The line containing "assert (forall k, k" marks where copying starts, so set down that line and each one after it exactly, through the end of the records.

** Opening LISTED RECORDS block **

Lemma original_kfree_run s l v :
  ready s -> heap_ok kend 0 s l -> page_ok kend v -> v ∉ l ->
  wp (Original.kfree kend v) (fun _ s' => ready s' /\ heap_ok kend 0 s' (v :: l) /\
    forall x, ~ in_page v x -> kbytes s' x = kbytes s x) s.
Proof.
  intros Hr Hh Hv Hvl. unfold Original.kfree. rewrite kfree_check by done.
  apply wp_bind, wp_modify, wp_bind. eapply wp_mono; [|by apply lock_kmem_run].
  intros [] s1 (m1 & -> & H1). apply wp_bind, wp_gets, wp_bind, wp_modify, wp_bind, wp_modify.
  eapply wp_mono; [|by apply unlock_kmem_run]. intros [] s2 (m2 & -> & H2). simpl.
  assert (forall x, ~ in_page v x -> st32 v (freelist s) (memset v 1 PGSIZE (kbytes s)) x = kbytes s x)
    as Hsame.
  { intros x Hx. unfold in_page in Hx. rewrite st32_ne by (unfold PGSIZE in *; lia).
    rewrite memset_spec by (unfold PGSIZE; lia). case_within. }
  split_and!; [done| |done]. eapply (heap_push 0 s _ l v); simpl; try done.
  - apply st32_ok, memset_ok; [unfold PGSIZE; lia|apply Hh].
  - rewrite Z.add_0_r. apply ld32_st32. by eapply freelist_range.
Qed.

(** *** The modified allocator *)
Lemma bestfit_kalloc_run s l :
  ready s -> heap_ok kend 4 s l -> sizes_ok (kbytes s) l ->
  wp BestFit.kalloc (fun r s' => r = hd 0 l /\ ready s' /\ heap_ok kend 4 s' (tl l) /\
    sizes_ok (kbytes s') (tl l) /\ forall x, kbytes s' x = kbytes s x) s.
Proof.
  intros Hr Hh Hsz. unfold BestFit.kalloc. apply wp_bind.
  eapply wp_mono; [|by apply lock_kmem_run]. intros [] s1 (m1 & -> & H1).
  apply wp_bind, wp_gets. simpl. pose proof Hh as (Hnd & Hok & _ & Hl).
  pose proof (pages_nonzero _ _ Hok) as Hnz. destruct l as [|v l].
  - simpl in Hl. rewrite Hl, kalloc_scan_nil. simpl. apply wp_bind.
    eapply wp_mono; [|by apply unlock_kmem_run]. intros [] s2 (m2 & -> & H2). apply wp_ret.
    by split_and!.
  - assert (freelist s = v) as Efl by apply Hl. rewrite Efl in Hl |- *.
    rewrite (kalloc_scan_head _ _ v l Hl Hsz Hnz (pages_bound _ _ Hnd Hok)).
    apply Forall_cons in Hnz as [Hv _]. destruct (Z.eqb_spec v 0); [done|]. simpl.
    apply wp_bind, wp_modify, wp_bind. eapply wp_mono; [|by apply unlock_kmem_run].
    intros [] s2 (m2 & -> & H2). apply wp_ret. simpl. apply Forall_cons in Hsz as [_ Hsz].
    split_and!; [done|done| |done|done].
    eapply (heap_pop 4 s _ v); [done|apply Hh|lia|unfold PGSIZE; lia|done|done].
Qed.

Lemma bestfit_kfree_run s l v :
  ready s -> heap_ok kend 4 s l -> sizes_ok (kbytes s) l -> page_ok kend v -> v ∉ l ->
  wp (BestFit.kfree kend v) (fun _ s' => ready s' /\ heap_ok kend 4 s' (v :: l) /\
    sizes_ok (kbytes s') (v :: l) /\ forall x, ~ in_page v x -> kbytes s' x = kbytes s x) s.
Proof.
  intros Hr Hh Hsz Hv Hvl. unfold BestFit.kfree. rewrite kfree_check by done.
  apply wp_bind, wp_modify, wp_bind. eapply wp_mono; [|by apply lock_kmem_run].
  intros [] s1 (m1 & -> & H1).
  apply wp_bind, wp_modify, wp_bind, wp_gets, wp_bind, wp_modify, wp_bind, wp_modify.
  eapply wp_mono; [|by apply unlock_kmem_run]. intros [] s2 (m2 & -> & H2). simpl.
  set (m' := st32 (v + 4) (freelist s) (st32 v PGSIZE (memset v 1 PGSIZE (kbytes s)))).
  assert (forall x, ~ in_page v x -> m' x = kbytes s x) as Hsame.
  { intros x Hx. unfold in_page in Hx. unfold m'. rewrite !st32_ne by (unfold PGSIZE in *; lia).
    rewrite memset_spec by (unfold PGSIZE; lia). case_within. }
  split_and!; [done| | |done].
  - eapply (heap_push 4 s _ l v); simpl; try done.
    + apply st32_ok, st32_ok, memset_ok; [unfold PGSIZE; lia|apply Hh].
    + apply ld32_st32. by eapply freelist_range.
  - apply Forall_cons. split.
    + unfold m'. rewrite ld32_st32_ne by lia. by apply ld32_st32.
    + eapply sizes_ext; [|exact Hsz]. intros x Hx. apply Hsame. intros Hvx. apply Hvl.
      eapply in_pages_in_page; [apply Hh|apply Hv|done|done].
Qed.

Lemma page_okb_true v : page_okb kend v = true -> page_ok kend v.
Proof.
  unfold page_okb, page_ok. rewrite !andb_true_iff, Z.eqb_eq, Z.ltb_lt, !Z.leb_le. tauto.
Qed.

Definition bestfit_rep (s : kst) (l : list Z) : Prop :=
  ready s /\ heap_ok kend 4 s l /\ sizes_ok (kbytes s) l.
Definition original_rep (s : kst) (l : list Z) : Prop := ready s /\ heap_ok kend 0 s l.

Lemma serve_stack_run alloc free rep :
  (forall s l, rep s l -> wp alloc (fun r s' => r = hd 0 l /\ rep s' (tl l)) s) ->
  (forall s l v, rep s l -> page_ok kend v -> v ∉ l -> wp (free v) (fun _ s' => rep s' (v :: l)) s) ->
  forall rs s l a l', serve_stack (page_okb kend) l rs = Some (a, l') -> rep s l ->
    wp (serve alloc free rs) (fun r s' => r = a /\ rep s' l') s.
Proof.
  intros Ha Hf. induction rs as [|[|v] rs IH]; intros s l a l' Hs Hr; simpl in Hs |- *.
  - simplify_eq. by apply wp_ret.
  - destruct (serve_stack _ (tl l) rs) as [[a' l2]|] eqn:E; [|done]. simplify_eq. apply wp_bind.
    eapply wp_mono; [|by apply Ha]. intros r s1 [-> H1]. apply wp_bind.
    eapply wp_mono; [|by eapply IH]. intros r s2 [-> H2]. by apply wp_ret.
  - destruct (_ && _) eqn:E; [|done]. apply andb_true_iff in E as [Hok%page_okb_true Hv].
    apply wp_bind. eapply wp_mono; [|apply Hf; [done|done|by rewrite negb_true_iff, bool_decide_eq_false in Hv]].
    intros [] s1 H1. by eapply IH.
Qed.

(** [freerange] with any [kfree] that stacks pages. *)
Lemma freerange_loop_run free rep vend :
  (forall s l v, rep s l -> page_ok kend v -> v ∉ l -> wp (free v) (fun _ s' => rep s' (v :: l)) s) ->
  KERNBASE < kend -> vend <= KERNBASE + PHYSTOP ->
  forall k fuel q s l, q mod PGSIZE = 0 -> kend <= q -> Forall (fun v => v < q) l -> rep s l ->
    (k <= fuel)%nat -> q + Z.of_nat k * PGSIZE <= vend < q + Z.of_nat (S k) * PGSIZE ->
    wp (freerange_loop free fuel q vend) (fun _ s' => rep s' (stack_of q k l)) s.
Proof.
  intros Hf Hke Hve. induction k as [|k IH]; intros fuel q s l Hq Hkq Hl Hr Hk Hv.
  - assert ((q + PGSIZE <=? vend) = false) as E by (apply Z.leb_gt; lia).
    destruct fuel; simpl; rewrite E; by apply wp_ret.
  - destruct fuel as [|fuel]; [lia|]. simpl.
    destruct (Z.leb_spec (q + PGSIZE) vend); [|unfold PGSIZE in *; lia].
    apply wp_bind. eapply wp_mono; [|apply Hf; [exact Hr|unfold page_ok, PGSIZE in *; split_and!; lia|]].
    + intros [] s1 H1. apply IH; [|unfold PGSIZE; lia| |done|lia|unfold PGSIZE in *; lia].
      { unfold PGSIZE in *. Z.to_euclidean_division_equations; lia. }
      apply Forall_cons. split; [unfold PGSIZE; lia|]. eapply Forall_impl; [exact Hl|].
      intros v Hvq. simpl in *. unfold PGSIZE. lia.
    + intros Hin. rewrite Forall_forall in Hl. specialize (Hl _ Hin). simpl in Hl. lia.
Qed.
Lemma best_of_spec ns size t best :
  ordered ns t -> (forall b, best = Some b -> size <= n_size (node_of ns b)) ->
  match best_of ns size t best with
  | Some r => size <= n_size (node_of ns r) /\ (best = Some r \/ r ∈ ids t) /\
      (forall j, j ∈ ids t -> size <= n_size (node_of ns j) -> n_size (node_of ns r) <= n_size (node_of ns j)) /\
      (forall b, best = Some b -> n_size (node_of ns r) <= n_size (node_of ns b))
  | None => best = None /\ forall j, j ∈ ids t -> n_size (node_of ns j) < size
  end.
Proof.
  revert best. induction t as [|i l IHl r IHr]; intros best Ho Hb; simpl.
  { destruct best as [b|].
    - split_and!; [by apply Hb|by left|set_solver|]. intros b' [= <-]. lia.
    - split; [done|set_solver]. }
  simpl in Ho. destruct Ho as (Hlo & Hro & Hl & Hr).
  destruct (Z.leb_spec size (n_size (node_of ns i))) as [Hi|Hi].
  - set (best' := match best with None => Some i | Some b => _ end).
    assert (exists b', best' = Some b' /\ (best' = best \/ b' = i) /\ size <= n_size (node_of ns b') /\
      n_size (node_of ns b') <= n_size (node_of ns i) /\
      forall b, best = Some b -> n_size (node_of ns b') <= n_size (node_of ns b)) as (b' & Eb & Hw & Hfit & Hle & Hmin).
    { unfold best'. destruct best as [b|].
      - specialize (Hb b eq_refl).
        destruct (Z.ltb_spec (n_size (node_of ns i)) (n_size (node_of ns b))); eexists;
          (split; [done|]); split_and!; auto; try lia; intros b0 [= <-]; lia.
      - exists i. split_and!; auto; [lia|done]. }
    specialize (IHl best' Hl). rewrite Eb in *.
    assert (forall b, Some b' = Some b -> size <= n_size (node_of ns b)) as Hb' by (by intros b [= <-]).
    specialize (IHl Hb'). destruct (best_of ns size l (Some b')) as [r0|]; [|by destruct IHl].
    destruct IHl as (I1 & I2 & I3 & I4). specialize (I4 b' eq_refl). split_and!; [done| | |].
    + destruct I2 as [[= <-]|I2]; [|right; set_solver]. destruct Hw as [<-| ->]; [by left|right; set_solver].
    + intros j Hj Hfj. apply elem_of_app in Hj as [Hj|[->|Hj]%elem_of_cons]; [by apply I3|lia|].
      pose proof (not_before_size _ _ (Hro j Hj)). lia.
    + intros b Eb'. specialize (Hmin b Eb'). lia.
  - specialize (IHr best Hr Hb). destruct (best_of ns size r best) as [r0|].
    + destruct IHr as (I1 & I2 & I3 & I4). split_and!; [done|set_solver| |done].
      intros j Hj Hfj. apply elem_of_app in Hj as [Hj|[->|Hj]%elem_of_cons]; [|lia|by apply I3].
      pose proof (before_size _ _ (Hlo j Hj)). lia.
    + destruct IHr as [-> I]. split; [done|]. intros j Hj.
      apply elem_of_app in Hj as [Hj|[->|Hj]%elem_of_cons]; [|done|by apply I].
      pose proof (before_size _ _ (Hlo j Hj)). lia.
Qed.

Lemma height_ids t : (height t <= length (ids t))%nat.
Proof. induction t; simpl; [lia|]. rewrite length_app. simpl. lia. Qed.

Lemma ids_bound s t : bst_ok s t -> (length (ids t) <= POOL)%nat.
Proof.
  intros (Hrep & Hnd & _ & Hlen & _). rewrite <- Hlen, <- (length_seq (length (nodes s)) 0).
  apply submseteq_length, NoDup_submseteq; [done|]. intros j Hj.
  destruct (tree_rep_ids _ _ _ _ _ Hrep Hj) as [n Hn]. apply elem_of_seq.
  apply lookup_lt_Some in Hn. lia.
Qed.

(** *** Insertion *)
Lemma insert_parent_run s t p par par0 size addr fuel :
  tree_rep (nodes s) p par t -> (height t <= fuel)%nat ->
  insert_parent fuel size addr p par0 s = Done (ins_par (nodes s) size addr t par0) s.
Proof.
  revert t p par par0. induction fuel as [|fuel IH]; intros t p par par0 Ht Hf.
  { destruct t; simpl in *; [by subst|lia]. }
  destruct t as [|i l r]; simpl in Ht; [by subst|]. destruct Ht as (-> & n & Hn & _ & Hl & Hr).
  simpl. unfold bind, node_at, getopt. rewrite Hn, (node_of_lookup _ _ _ Hn). simpl in *.
  destruct (goes_left size addr n); (eapply IH; [eassumption|lia]).
Qed.

Lemma ins_par_in ns size addr t par :
  t <> Leaf -> exists q, ins_par ns size addr t par = Some q /\ q ∈ ids t.
Proof.
  revert par. induction t as [|i l IHl r IHr]; intros par Ht; [done|]. simpl.
  destruct (goes_left _ _ _).
  - destruct l as [|j l1 l2]; [exists i; set_solver|].
    destruct (IHl (Some i)) as (q & -> & Hq); [done|]. exists q. set_solver.
  - destruct r as [|j r1 r2]; [exists i; set_solver|].
    destruct (IHr (Some i)) as (q & -> & Hq); [done|]. exists q. set_solver.
Qed.

(** Linking the new node below the last node of the descent builds [tree_insert]. *)
Lemma tree_insert_rep ns ns' size addr i t p par q nq :
  tree_rep ns p par t -> NoDup (ids t) -> i ∉ ids t ->
  ins_par ns size addr t par = Some q -> q ∈ ids t -> ns !! q = Some nq ->
  (forall j, j <> q -> j <> i -> ns' !! j = ns !! j) ->
  ns' !! q = Some (if goes_left size addr nq then set_left (Some i) nq else set_right (Some i) nq) ->
  ns' !! i = Some (MkNode addr size None None (Some q)) ->
  tree_rep ns' p par (tree_insert ns size addr i t).
Proof.
  revert p par. induction t as [|j l IHl r IHr]; intros p par Hrep Hnd Hi Hq Hqt Hnq Hsame Hnq' Hni; [set_solver|].
  simpl in Hrep. destruct Hrep as (-> & n & Hn & Hp & Hl & Hr).
  simpl in Hnd. apply NoDup_app in Hnd as (Hndl & Hdis & Hndr).
  apply NoDup_cons in Hndr as [Hjr Hndr]. simpl in Hi, Hq. rewrite (node_of_lookup _ _ _ Hn) in Hq.
  assert (j ∉ ids l) as Hjl by (intros Hj; apply (Hdis j Hj); set_solver).
  assert (forall k, k ∈ ids l -> k ∉ ids r) as Hlr by (intros k Hk Hk'; apply (Hdis k Hk); set_solver).
  simpl tree_insert. rewrite (node_of_lookup _ _ _ Hn). destruct (goes_left size addr n) eqn:Hg.
  - destruct l as [|j1 l1 l2].
    + simpl in Hq. injection Hq as <-. rewrite Hn in Hnq. injection Hnq as <-. rewrite Hg in Hnq'.
      simpl. split; [done|]. eexists. split; [exact Hnq'|]. simpl. split; [done|]. split.
      * split; [done|]. eexists. split; [exact Hni|]. done.
      * eapply tree_rep_ext; [|exact Hr]. intros k Hk. apply Hsame; set_solver.
    + set (l := Node j1 l1 l2) in *. destruct (ins_par_in ns size addr l (Some j)) as (q' & Eq & Hql); [done|].
      rewrite Hq in Eq. injection Eq as <-. split; [done|]. exists n.
      split; [rewrite Hsame; [done| |]; set_solver|]. split; [done|]. split.
      * apply IHl; try done. set_solver.
      * eapply tree_rep_ext; [|exact Hr]. intros k Hk. apply Hsame; set_solver.
  - destruct r as [|j1 r1 r2].
    + simpl in Hq. injection Hq as <-. rewrite Hn in Hnq. injection Hnq as <-. rewrite Hg in Hnq'.
      simpl. split; [done|]. eexists. split; [exact Hnq'|]. simpl. split; [done|]. split.
      * eapply tree_rep_ext; [|exact Hl]. intros k Hk. apply Hsame; set_solver.
      * split; [done|]. eexists. split; [exact Hni|]. done.
    + set (r := Node j1 r1 r2) in *. destruct (ins_par_in ns size addr r (Some j)) as (q' & Eq & Hqr); [done|].
      rewrite Hq in Eq. injection Eq as <-. split; [done|]. exists n.
      split; [rewrite Hsame; [done| |]; set_solver|]. split; [done|]. split.
      * eapply tree_rep_ext; [|exact Hl]. intros k Hk. apply Hsame; set_solver.
      * apply IHr; try done. set_solver.
Qed.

** Closing LISTED RECORDS block **

▶ [RESPONSE]
  assert (forall k, k ∈ ids l -> k ∉ ids r) as Hlr by (intros k Hk Hk'; apply (Hdis k Hk); set_solver).
  simpl tree_insert. rewrite (node_of_lookup _ _ _ Hn). destruct (goes_left size addr n) eqn:Hg.
  - destruct l as [|j1 l1 l2].
    + simpl in Hq. injection Hq as <-. rewrite Hn in Hnq. injection Hnq as <-. rewrite Hg in Hnq'.
      simpl. split; [done|]. eexists. split; [exact Hnq'|]. simpl. split; [done|]. split.
      * split; [done|]. eexists. split; [exact Hni|]. done.
      * eapply tree_rep_ext; [|exact Hr]. intros k Hk. apply Hsame; set_solver.
    + set (l := Node j1 l1 l2) in *. destruct (ins_par_in ns size addr l (Some j)) as (q' & Eq & Hql); [done|].
      rewrite Hq in Eq. injection Eq as <-. split; [done|]. exists n.
      split; [rewrite Hsame; [done| |]; set_solver|]. split; [done|]. split.
      * apply IHl; try done. set_solver.
      * eapply tree_rep_ext; [|exact Hr]. intros k Hk. apply Hsame; set_solver.
  - destruct r as [|j1 r1 r2].
    + simpl in Hq. injection Hq as <-. rewrite Hn in Hnq. injection Hnq as <-. rewrite Hg in Hnq'.
      simpl. split; [done|]. eexists. split; [exact Hnq'|]. simpl. split; [done|]. split.
      * eapply tree_rep_ext; [|exact Hl]. intros k Hk. apply Hsame; set_solver.
      * split; [done|]. eexists. split; [exact Hni|]. done.
    + set (r := Node j1 r1 r2) in *. destruct (ins_par_in ns size addr r (Some j)) as (q' & Eq & Hqr); [done|].
      rewrite Hq in Eq. injection Eq as <-. split; [done|]. exists n.
      split; [rewrite Hsame; [done| |]; set_solver|]. split; [done|]. split.
      * eapply tree_rep_ext; [|exact Hl]. intros k Hk. apply Hsame; set_solver.
      * apply IHr; try done. set_solver.
Qed.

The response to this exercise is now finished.